Only the lines from the one with "Definition is_upper (c" through the last belong in the output; print them exactly as given below.

Start of Provided data

(** * Luddo AI fine-tuning driver: a shallow embedding of [training/train.py]

    The driver is a sequential Python script: it resolves its configuration,
    converts a JSONL dataset, launches the external LoRA trainer, scrapes the
    trainer's output for progress lines, and hands the result to the
    fuse / GGUF-conversion / Ollama-import chain.  Every status update is a
    whole-file overwrite of a JSON progress file.

    The embedding keeps the script's shape:
    - Python [int] is [Z]; Python [float] is a rational carrying exactly the
      binary64 value (see [rne]), with infinities and NaN as separate
      constructors;
    - Python [str] is [string]; only ASCII text is modelled; a path is the
      string [str] gives for it, joined and normalised as [pathlib] does on
      POSIX (see [path_join]);
    - the outside world (files found on disk, exit codes of subprocesses,
      the trainer's output) is a record [world] that [main] consults;
    - every observable effect (a progress-file write, a checkpoint write, a
      subprocess launch) is appended to a trace of [event]s, and Python
      exceptions are the error half of the monad [M];
    - writing a file, creating a directory and starting the trainer
      process are taken to succeed; whether another subprocess or a library
      call raises, and the code a subprocess exits with, is the world's to
      say.  Output printed to the terminal is not modelled. *)

From Stdlib Require Import ZArith QArith Qround Qabs Qpower Qreduction.
From Stdlib Require Import Bool List Sorted String Ascii Lia.
From Stdlib Require Import DecimalString.
Import ListNotations.

Local Open Scope string_scope.
Local Open Scope list_scope.
Local Open Scope Z_scope.

(** ** Binary64 arithmetic, as far as the driver uses it *)

Definition pow2 (e : Z) : Q := Qpower 2 e.

(** [floor_log2 x] is the integer [l] with [2^l <= x < 2^(l+1)], for [0 < x]. *)
Definition floor_log2 (x : Q) : Z :=
  let l := Z.log2 (Qnum x) - Z.log2 (Zpos (Qden x)) in
  if Qle_bool (pow2 l) x then l else l - 1.

(** Nearest integer, ties to the even one. *)
Definition round_half_even (y : Q) : Z :=
  let f := Qfloor y in
  match Qcompare (y - inject_Z f) (1 # 2) with
  | Lt => f
  | Gt => f + 1
  | Eq => if Z.even f then f else f + 1
  end.

(** Exponent of the last mantissa bit of the binary64 number nearest to [x]:
    53 significant bits, and never below the subnormal spacing [2^-1074]. *)
Definition binary64_exponent (x : Q) : Z :=
  Z.max (floor_log2 (Qabs x) - 52) (-1074).

(** Round to nearest binary64, ties to even; the exponent range's upper end
    is checked separately by [to_binary64]. *)
Definition rne (x : Q) : Q :=
  if Qeq_bool x 0 then 0%Q
  else
    let e := binary64_exponent x in
    Qred (inject_Z (round_half_even (x * pow2 (- e))) * pow2 e).

(** A Python float.  The sign of zero is not kept: the driver never
    observes it. *)
Inductive pyfloat : Type :=
| Fin (q : Q)
| Inf (negative : bool)
| NaN.

Definition to_binary64 (x : Q) : pyfloat :=
  let r := rne x in
  if Qle_bool (pow2 1024) (Qabs r) then Inf (Qle_bool r 0) else Fin r.

(** ** Python string operations (ASCII) *)

Definition code (c : ascii) : N := N_of_ascii c.

(** [str.isspace] on the ASCII range: TAB..CR, FS..US and the space. *)
Definition is_space (c : ascii) : bool :=
  let n := code c in
  (((9 <=? n) && (n <=? 13)) || ((28 <=? n) && (n <=? 32)))%N.

Definition is_digit (c : ascii) : bool :=
  let n := code c in ((48 <=? n) && (n <=? 57))%N.

Definition is_upper (c : ascii) : bool :=
  let n := code c in ((65 <=? n) && (n <=? 90))%N.

Definition is_lower (c : ascii) : bool :=
  let n := code c in ((97 <=? n) && (n <=? 122))%N.

Definition to_lower (c : ascii) : ascii :=
  if is_upper c then ascii_of_N (code c + 32) else c.

Definition to_upper (c : ascii) : ascii :=
  if is_lower c then ascii_of_N (code c - 32) else c.

Fixpoint map_string (f : ascii -> ascii) (s : string) : string :=
  match s with
  | EmptyString => EmptyString
  | String c s' => String (f c) (map_string f s')
  end.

End of Provided data

Problem solution -
Definition is_upper (c : ascii) : bool :=
  let n := code c in ((65 <=? n) && (n <=? 90))%N.

Definition is_lower (c : ascii) : bool :=
  let n := code c in ((97 <=? n) && (n <=? 122))%N.

Definition to_lower (c : ascii) : ascii :=
  if is_upper c then ascii_of_N (code c + 32) else c.

Definition to_upper (c : ascii) : ascii :=
  if is_lower c then ascii_of_N (code c - 32) else c.

Fixpoint map_string (f : ascii -> ascii) (s : string) : string :=
  match s with
  | EmptyString => EmptyString
  | String c s' => String (f c) (map_string f s')
  end.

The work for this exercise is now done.